[Collected data entries]
------------------------------------

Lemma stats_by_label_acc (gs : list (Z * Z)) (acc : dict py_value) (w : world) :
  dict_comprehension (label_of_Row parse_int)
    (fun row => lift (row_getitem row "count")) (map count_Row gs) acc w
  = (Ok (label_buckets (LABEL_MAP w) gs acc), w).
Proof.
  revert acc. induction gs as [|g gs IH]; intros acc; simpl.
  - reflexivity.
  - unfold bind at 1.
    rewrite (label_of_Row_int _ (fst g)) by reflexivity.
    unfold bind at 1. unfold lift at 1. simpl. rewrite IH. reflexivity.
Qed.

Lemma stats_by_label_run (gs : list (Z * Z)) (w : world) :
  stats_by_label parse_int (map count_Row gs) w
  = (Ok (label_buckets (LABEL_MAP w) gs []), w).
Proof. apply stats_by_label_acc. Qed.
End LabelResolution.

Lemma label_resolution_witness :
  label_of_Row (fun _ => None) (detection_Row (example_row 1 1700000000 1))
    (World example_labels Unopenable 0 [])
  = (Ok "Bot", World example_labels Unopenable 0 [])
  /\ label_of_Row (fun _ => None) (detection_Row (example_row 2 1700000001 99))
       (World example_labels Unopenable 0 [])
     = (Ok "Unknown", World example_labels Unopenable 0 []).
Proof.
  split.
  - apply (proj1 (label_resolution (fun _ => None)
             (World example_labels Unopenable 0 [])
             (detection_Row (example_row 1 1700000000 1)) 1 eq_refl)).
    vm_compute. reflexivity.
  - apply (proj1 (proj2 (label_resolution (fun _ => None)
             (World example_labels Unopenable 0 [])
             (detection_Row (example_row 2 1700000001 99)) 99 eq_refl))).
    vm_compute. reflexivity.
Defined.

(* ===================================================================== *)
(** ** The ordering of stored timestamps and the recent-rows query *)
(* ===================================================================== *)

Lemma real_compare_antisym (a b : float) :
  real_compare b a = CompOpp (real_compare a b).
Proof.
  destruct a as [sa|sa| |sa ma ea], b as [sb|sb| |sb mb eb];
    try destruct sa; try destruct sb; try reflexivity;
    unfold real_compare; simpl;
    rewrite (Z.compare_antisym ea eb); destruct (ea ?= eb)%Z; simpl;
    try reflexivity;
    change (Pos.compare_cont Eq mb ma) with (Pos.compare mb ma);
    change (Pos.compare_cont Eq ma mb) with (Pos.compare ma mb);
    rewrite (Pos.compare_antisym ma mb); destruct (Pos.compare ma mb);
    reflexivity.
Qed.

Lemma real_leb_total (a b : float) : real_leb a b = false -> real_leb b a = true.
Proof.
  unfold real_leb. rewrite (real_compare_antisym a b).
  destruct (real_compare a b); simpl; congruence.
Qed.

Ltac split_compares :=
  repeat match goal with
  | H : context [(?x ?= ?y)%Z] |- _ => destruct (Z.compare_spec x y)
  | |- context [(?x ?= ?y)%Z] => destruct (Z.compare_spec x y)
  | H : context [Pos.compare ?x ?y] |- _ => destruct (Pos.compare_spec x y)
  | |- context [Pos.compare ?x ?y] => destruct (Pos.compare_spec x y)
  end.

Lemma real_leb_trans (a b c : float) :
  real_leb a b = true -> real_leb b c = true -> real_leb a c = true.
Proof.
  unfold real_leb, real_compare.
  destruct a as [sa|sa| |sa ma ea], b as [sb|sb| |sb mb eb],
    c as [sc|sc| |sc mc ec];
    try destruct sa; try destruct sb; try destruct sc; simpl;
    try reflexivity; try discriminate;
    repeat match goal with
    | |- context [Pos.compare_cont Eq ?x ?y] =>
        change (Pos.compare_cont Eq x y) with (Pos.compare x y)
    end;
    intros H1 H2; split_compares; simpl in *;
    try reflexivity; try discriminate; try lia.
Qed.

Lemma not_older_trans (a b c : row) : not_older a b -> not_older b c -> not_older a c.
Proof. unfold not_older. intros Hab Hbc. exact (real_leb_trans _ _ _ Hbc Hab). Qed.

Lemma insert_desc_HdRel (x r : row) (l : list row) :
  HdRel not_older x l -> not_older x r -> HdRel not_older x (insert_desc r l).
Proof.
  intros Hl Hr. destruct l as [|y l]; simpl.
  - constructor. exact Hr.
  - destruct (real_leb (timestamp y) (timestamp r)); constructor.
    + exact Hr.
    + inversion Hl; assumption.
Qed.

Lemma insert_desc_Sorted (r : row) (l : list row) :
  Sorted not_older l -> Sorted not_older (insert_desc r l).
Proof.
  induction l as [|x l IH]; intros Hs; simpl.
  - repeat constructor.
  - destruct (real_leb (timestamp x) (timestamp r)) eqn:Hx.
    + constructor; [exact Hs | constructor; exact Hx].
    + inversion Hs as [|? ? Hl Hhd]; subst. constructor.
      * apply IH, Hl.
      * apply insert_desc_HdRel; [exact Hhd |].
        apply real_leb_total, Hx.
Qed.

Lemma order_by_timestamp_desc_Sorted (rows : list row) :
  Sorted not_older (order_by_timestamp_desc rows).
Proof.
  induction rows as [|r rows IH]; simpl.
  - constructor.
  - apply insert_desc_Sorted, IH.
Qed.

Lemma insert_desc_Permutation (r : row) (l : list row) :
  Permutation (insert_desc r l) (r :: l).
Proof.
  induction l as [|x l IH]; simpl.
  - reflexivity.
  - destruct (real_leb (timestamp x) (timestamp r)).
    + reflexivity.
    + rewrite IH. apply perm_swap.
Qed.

------------------------------------

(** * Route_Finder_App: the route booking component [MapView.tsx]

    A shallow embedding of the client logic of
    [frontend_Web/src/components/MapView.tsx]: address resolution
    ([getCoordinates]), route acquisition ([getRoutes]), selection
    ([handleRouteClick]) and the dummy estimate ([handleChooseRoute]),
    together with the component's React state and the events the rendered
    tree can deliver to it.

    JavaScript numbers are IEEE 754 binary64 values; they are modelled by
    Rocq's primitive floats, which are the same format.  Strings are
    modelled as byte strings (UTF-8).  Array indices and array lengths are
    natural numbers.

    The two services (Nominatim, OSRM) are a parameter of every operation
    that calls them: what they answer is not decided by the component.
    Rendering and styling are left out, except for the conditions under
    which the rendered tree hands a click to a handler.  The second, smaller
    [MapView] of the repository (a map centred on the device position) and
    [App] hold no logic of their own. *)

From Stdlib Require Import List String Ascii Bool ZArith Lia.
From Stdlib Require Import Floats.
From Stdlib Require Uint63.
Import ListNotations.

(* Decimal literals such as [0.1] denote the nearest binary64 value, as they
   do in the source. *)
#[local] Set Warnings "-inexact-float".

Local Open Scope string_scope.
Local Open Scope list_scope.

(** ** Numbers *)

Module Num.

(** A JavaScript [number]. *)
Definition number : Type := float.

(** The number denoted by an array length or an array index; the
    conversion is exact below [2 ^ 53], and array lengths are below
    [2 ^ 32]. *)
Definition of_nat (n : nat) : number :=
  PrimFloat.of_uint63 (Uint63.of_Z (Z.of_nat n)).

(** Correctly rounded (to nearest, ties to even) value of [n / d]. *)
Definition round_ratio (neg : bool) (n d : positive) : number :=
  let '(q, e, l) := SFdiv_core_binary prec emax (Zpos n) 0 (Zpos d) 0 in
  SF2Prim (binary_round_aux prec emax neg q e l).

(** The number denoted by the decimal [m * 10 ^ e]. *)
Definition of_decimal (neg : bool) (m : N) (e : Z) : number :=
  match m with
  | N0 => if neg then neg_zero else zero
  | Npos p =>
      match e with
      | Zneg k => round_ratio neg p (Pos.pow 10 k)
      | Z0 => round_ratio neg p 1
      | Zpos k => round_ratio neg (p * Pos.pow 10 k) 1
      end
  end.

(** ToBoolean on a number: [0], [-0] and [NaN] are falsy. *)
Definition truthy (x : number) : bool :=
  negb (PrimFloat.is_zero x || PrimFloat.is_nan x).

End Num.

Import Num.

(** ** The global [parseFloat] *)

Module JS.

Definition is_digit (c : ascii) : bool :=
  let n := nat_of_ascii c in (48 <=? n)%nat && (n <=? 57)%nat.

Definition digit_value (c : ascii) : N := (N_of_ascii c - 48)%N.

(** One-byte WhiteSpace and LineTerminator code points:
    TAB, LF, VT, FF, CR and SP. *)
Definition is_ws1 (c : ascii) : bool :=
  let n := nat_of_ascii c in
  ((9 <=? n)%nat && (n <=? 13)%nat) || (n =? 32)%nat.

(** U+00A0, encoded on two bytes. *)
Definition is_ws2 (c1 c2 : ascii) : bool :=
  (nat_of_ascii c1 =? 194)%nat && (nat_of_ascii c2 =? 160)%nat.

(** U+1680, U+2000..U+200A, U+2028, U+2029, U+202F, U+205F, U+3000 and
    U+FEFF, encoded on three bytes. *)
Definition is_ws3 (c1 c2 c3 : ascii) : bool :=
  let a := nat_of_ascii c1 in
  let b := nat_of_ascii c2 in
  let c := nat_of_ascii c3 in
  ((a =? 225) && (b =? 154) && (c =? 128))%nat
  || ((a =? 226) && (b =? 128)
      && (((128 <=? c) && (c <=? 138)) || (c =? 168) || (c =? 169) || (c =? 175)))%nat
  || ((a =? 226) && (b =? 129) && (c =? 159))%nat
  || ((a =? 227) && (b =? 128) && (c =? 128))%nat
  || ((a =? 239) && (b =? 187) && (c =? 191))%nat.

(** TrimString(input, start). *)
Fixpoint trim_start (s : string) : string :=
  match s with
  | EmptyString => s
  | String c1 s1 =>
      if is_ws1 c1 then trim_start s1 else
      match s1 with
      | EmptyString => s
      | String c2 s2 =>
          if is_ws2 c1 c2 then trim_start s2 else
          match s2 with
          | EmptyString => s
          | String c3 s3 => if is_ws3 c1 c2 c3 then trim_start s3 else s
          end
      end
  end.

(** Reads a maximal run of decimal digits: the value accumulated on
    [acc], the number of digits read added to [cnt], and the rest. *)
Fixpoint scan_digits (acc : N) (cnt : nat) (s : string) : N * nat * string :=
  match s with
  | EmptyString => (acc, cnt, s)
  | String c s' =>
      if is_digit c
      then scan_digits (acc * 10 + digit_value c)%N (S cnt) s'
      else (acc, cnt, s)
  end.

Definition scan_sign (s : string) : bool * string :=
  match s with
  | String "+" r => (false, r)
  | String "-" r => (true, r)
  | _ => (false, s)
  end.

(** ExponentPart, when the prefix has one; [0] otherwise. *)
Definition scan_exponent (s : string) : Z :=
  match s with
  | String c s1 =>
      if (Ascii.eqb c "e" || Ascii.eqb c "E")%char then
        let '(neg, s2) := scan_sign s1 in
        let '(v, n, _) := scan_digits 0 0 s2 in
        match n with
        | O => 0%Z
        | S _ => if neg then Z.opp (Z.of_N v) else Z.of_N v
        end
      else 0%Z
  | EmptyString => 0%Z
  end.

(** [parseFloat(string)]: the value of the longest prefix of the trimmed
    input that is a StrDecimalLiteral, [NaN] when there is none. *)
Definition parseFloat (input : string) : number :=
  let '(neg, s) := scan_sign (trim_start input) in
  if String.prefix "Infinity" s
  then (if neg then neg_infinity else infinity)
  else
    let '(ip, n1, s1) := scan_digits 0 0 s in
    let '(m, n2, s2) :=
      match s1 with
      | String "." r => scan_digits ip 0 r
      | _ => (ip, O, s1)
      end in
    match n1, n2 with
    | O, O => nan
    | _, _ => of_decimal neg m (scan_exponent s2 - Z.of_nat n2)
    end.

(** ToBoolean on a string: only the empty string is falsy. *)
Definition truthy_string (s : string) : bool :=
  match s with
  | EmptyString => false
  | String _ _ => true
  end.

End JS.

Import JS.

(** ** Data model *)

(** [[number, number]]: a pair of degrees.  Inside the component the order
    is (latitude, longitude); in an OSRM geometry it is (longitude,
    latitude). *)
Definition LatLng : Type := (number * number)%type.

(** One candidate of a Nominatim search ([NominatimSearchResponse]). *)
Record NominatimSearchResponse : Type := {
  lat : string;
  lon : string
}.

------------------------------------

Look above for the line with "unfold real_leb. rewrite" and the line with "- destruct (real_leb (timestamp y)"; transcribe both and all lines in between, exactly, and nothing else.

  unfold real_leb. rewrite (real_compare_antisym a b).
  destruct (real_compare a b); simpl; congruence.
Qed.

Ltac split_compares :=
  repeat match goal with
  | H : context [(?x ?= ?y)%Z] |- _ => destruct (Z.compare_spec x y)
  | |- context [(?x ?= ?y)%Z] => destruct (Z.compare_spec x y)
  | H : context [Pos.compare ?x ?y] |- _ => destruct (Pos.compare_spec x y)
  | |- context [Pos.compare ?x ?y] => destruct (Pos.compare_spec x y)
  end.

Lemma real_leb_trans (a b c : float) :
  real_leb a b = true -> real_leb b c = true -> real_leb a c = true.
Proof.
  unfold real_leb, real_compare.
  destruct a as [sa|sa| |sa ma ea], b as [sb|sb| |sb mb eb],
    c as [sc|sc| |sc mc ec];
    try destruct sa; try destruct sb; try destruct sc; simpl;
    try reflexivity; try discriminate;
    repeat match goal with
    | |- context [Pos.compare_cont Eq ?x ?y] =>
        change (Pos.compare_cont Eq x y) with (Pos.compare x y)
    end;
    intros H1 H2; split_compares; simpl in *;
    try reflexivity; try discriminate; try lia.
Qed.

Lemma not_older_trans (a b c : row) : not_older a b -> not_older b c -> not_older a c.
Proof. unfold not_older. intros Hab Hbc. exact (real_leb_trans _ _ _ Hbc Hab). Qed.

Lemma insert_desc_HdRel (x r : row) (l : list row) :
  HdRel not_older x l -> not_older x r -> HdRel not_older x (insert_desc r l).
Proof.
  intros Hl Hr. destruct l as [|y l]; simpl.
  - constructor. exact Hr.
  - destruct (real_leb (timestamp y) (timestamp r)); constructor.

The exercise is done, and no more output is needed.